My Real Estate Tech Startup Has A Loan Investment

12/19/2019 Update: Fraud Alert: No Harm Done




On October 7, 2019, an investment firm out of Bahrain approved my loan request for $6.1 million. The terms of the loan are excellent. Thank you Noor Almuna Investments Company.

Status of the loan: Approved but pending.

Efforts are also underway to get some real estate companies in the region to invest in the form of convertible debt. At this end, I am also looking to raise a small Seed Fund.

The Next Wave In Innovation: Reimagining Entire Industries
Noor Almuna Chairperson: Jassim Al Seddiqi, the Michael Jordan of Gulf Finance.

There is tremendous pressure in the Middle East to diversify. On the other hand, tech entrepreneurs like me with a Global South background see the confluence of capital and technology as the hope rainbow that will allow for a fundamental uplift for the Global South masses in socio-economic terms.

I have seen numerous rejections over the years and decades. And the ratio of pitch emails that did not even see replies is even larger. But the rejections allowed me to ride wave after wave of changes in technology, intellectually speaking. They allowed me to study the tech startup as if it were some biological specimen. And, because what will happen in tech over the next 25 years is at least 100 times bigger than what has happened over the past 25, all those rejections make for perfect timing in hindsight. There never has been a better time to be a tech entrepreneur than right now.

It takes a lot to build a successful company. In recent years, I have undertaken spiritual journeys that shape what I call the six core values of my company’s corporate culture. Corporate culture is everything. Corporate culture is make or break.

As I see it, tech entrepreneurship is the best way to do the most good for the largest number of people on the planet. If you think the Internet is big, know that the Blockchain is going to be at least 100 times bigger. The Internet has democratized media. The Blockchain will democratize money.

My real estate tech startup is going to be the first of my several tech startup companies. But the real estate space is great because it attracts major investments. Concepts and ideas are harder to explain. But land and houses, most people understand.

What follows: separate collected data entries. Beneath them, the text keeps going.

Lemma format_segments_rest p a : repr p a -> forall n i out, (0 < i)%nat -> (i + n = length (ap_Segs a))%nat ->
  zlen (out ++ prefixed (sep_of (ap_Type a)) (drop i (ap_Segs a))) < kMaxPathLength ->
  format_segments n p 0 (Z.of_nat i) (zlen (concat (take i (ap_Segs a)))) out = OK (out ++ prefixed (sep_of (ap_Type a)) (drop i (ap_Segs a))).
Proof.
  intros HR. induction n as [|n IH]; intros i out Hi Hn Hl; cbn [format_segments].
  { rewrite drop_ge by lia. cbn. by rewrite app_nil_r. }
  destruct (lookup_lt_is_Some_2 (ap_Segs a) i) as [s Hs]; [lia|]. rewrite (seg_length _ _ HR i s Hs). cbn [mbind res_bind].
  rewrite (drop_S _ _ _ Hs) in Hl |- *. cbn [prefixed map concat] in Hl |- *. fold (prefixed (sep_of (ap_Type a)) (drop (S i) (ap_Segs a))) in *.
  rewrite !length_app, length_cons in Hl. unfold kMaxPathLength in *.
  rewrite (proj2 (Z.leb_gt _ _)) by lia. rewrite (proj2 (Z.ltb_lt _ _)) by lia. rewrite (seg_bytes _ _ HR i s Hs).
  pose proof (length_concat_take (ap_Segs a) (S i)) as Hm. pose proof (rp_size_max _ _ HR) as Hx. unfold kMaxPathLength in Hx.
  rewrite (length_concat_take_S _ _ _ Hs) in Hm. rewrite u16_small by (unfold in_u16; lia).
  rewrite <- (length_concat_take_S _ _ _ Hs). replace (Z.of_nat i + 1) with (Z.of_nat (S i)) by lia.
  rewrite IH; [|lia|lia|].
  - f_equal. unfold pathsep, sep_of. rewrite (rp_type _ _ HR). rewrite <- !app_assoc. done.
  - rewrite !length_app. cbn [length]. lia.
Qed.

Lemma PathFormat_ok p a : repr p a -> zlen (format a) + 1 < kMaxPathLength -> PathFormat p = OK (format a).
Proof.
  intros HR Hl. unfold PathFormat, PathFormatPartial, format, lead in *. rewrite Z.eqb_refl. cbn [andb].
  rewrite (rp_flags _ _ HR), (rp_up _ _ HR). replace (pathsep p) with (sep_of (ap_Type a)) by (unfold pathsep; by rewrite (rp_type _ _ HR)).
  fold dotdot. fold (lead a) in Hl |- *. rewrite length_app in Hl. unfold kMaxPathLength in *.
  rewrite (proj2 (Z.ltb_ge _ _)) by lia. cbn [Z.to_nat skip_segments mbind res_bind]. rewrite (rp_count _ _ HR).
  replace (Z.to_nat (zlen (ap_Segs a) - 1 + 1 - 0)) with (length (ap_Segs a)) by lia.
  destruct (ap_Segs a) as [|s segs] eqn:Es; cbn [length format_segments mbind res_bind join] in *.
  { rewrite app_nil_r. rewrite (proj2 (Z.leb_gt _ _)) by lia. done. }
  assert (H0 : ap_Segs a !! 0%nat = Some s) by (by rewrite Es). rewrite length_app in Hl.
  pose proof (seg_length _ _ HR 0 s H0) as El. change (Z.of_nat 0) with 0 in El. rewrite El. cbn [mbind res_bind]. unfold kMaxPathLength. rewrite (proj2 (Z.leb_gt _ _)) by lia.
  pose proof (seg_bytes _ _ HR 0 s H0) as Eb. change (bytes_at (pb_Data p) 0 (zlen s) = s) in Eb. change (skip_segments (Z.to_nat 0) p 0 0) with (OK 0). cbn [mbind res_bind]. rewrite Eb.
  change (0 <? 0) with false. change (0 + 1) with (Z.of_nat 1). cbn iota. pose proof (format_segments_rest _ _ HR (length segs) 1 (lead a ++ s)) as Hrest.
  rewrite Es in Hrest. cbn [take concat drop length] in Hrest. rewrite drop_0 in Hrest. rewrite app_nil_r in Hrest.
  pose proof (rp_size_max _ _ HR) as Hx. rewrite Es in Hx. cbn [concat] in Hx. rewrite length_app in Hx. unfold kMaxPathLength in *.
  rewrite Z.add_0_l, u16_small by (unfold in_u16; lia). rewrite Hrest; [|lia|lia|rewrite !length_app; lia].
  cbn [mbind res_bind]. rewrite (proj2 (Z.leb_gt _ _)) by (rewrite !length_app; lia). by rewrite <- app_assoc.
Qed.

The next wave in innovation is reimagining entire industries. You turn atoms into bits. Not literally. But by adding tremendous intelligence. My gameplan is to do that in real estate and revolutionize homeownership in the 100 biggest cities in the world, starting in NYC. We used to make clothes with hands. Then we started using textile mills. We still make houses with hands. We need to start using factories. Costs come down dramatically. Quality goes up dramatically. This is not real estate like the Trump Organization. This is tech like AirBnB.

After my loan was approved, but before it is formalized through the money transfer gives me a narrow window of opportunity to raise a Seed Fund. Usually, you go into round one not knowing if round two will ever happen. That is the risk you take. But here round two is already in the bag. And I still have found it near impossible to get people in my immediate circles to invest. At some level, I found it perplexing. On the other hand, being a successful angel investor is a rare skill. Successful angel investors are much rarer than heart surgeons. How many heart surgeons are there in my immediate social circles? Well, how many angel investors?

Homeownership is a major pain point for most New Yorkers. I see it fundamentally as a demand-supply problem. There is this huge demand and meager supply. My company would like to revolutionize that. We start in NYC and go to cities across the world.

The techies are in India. The money is in the Middle East. And Silicon Valley is no longer geography. It is wherever there is internet access. What is the optimum city culture for tech and innovation? I believe the answer is still out there.

Africa and South Asia are the next two Chinas. And Dubai could be for both what Hong Kong has been for China. More than 60% of the Foreign Direct Investment that goes into China goes through Hong Kong. That number used to be larger.

$6.1 million is a lot of money to raise. And I am thankful to my investors. Thankful enough that I have promised them I will give them first preference during the next two phases. But I am already thinking in terms of much bigger raises and much bigger ventures. I intend to build a city inside the city of Dubai, a tech city that will aim for the optimum city culture for tech and innovation.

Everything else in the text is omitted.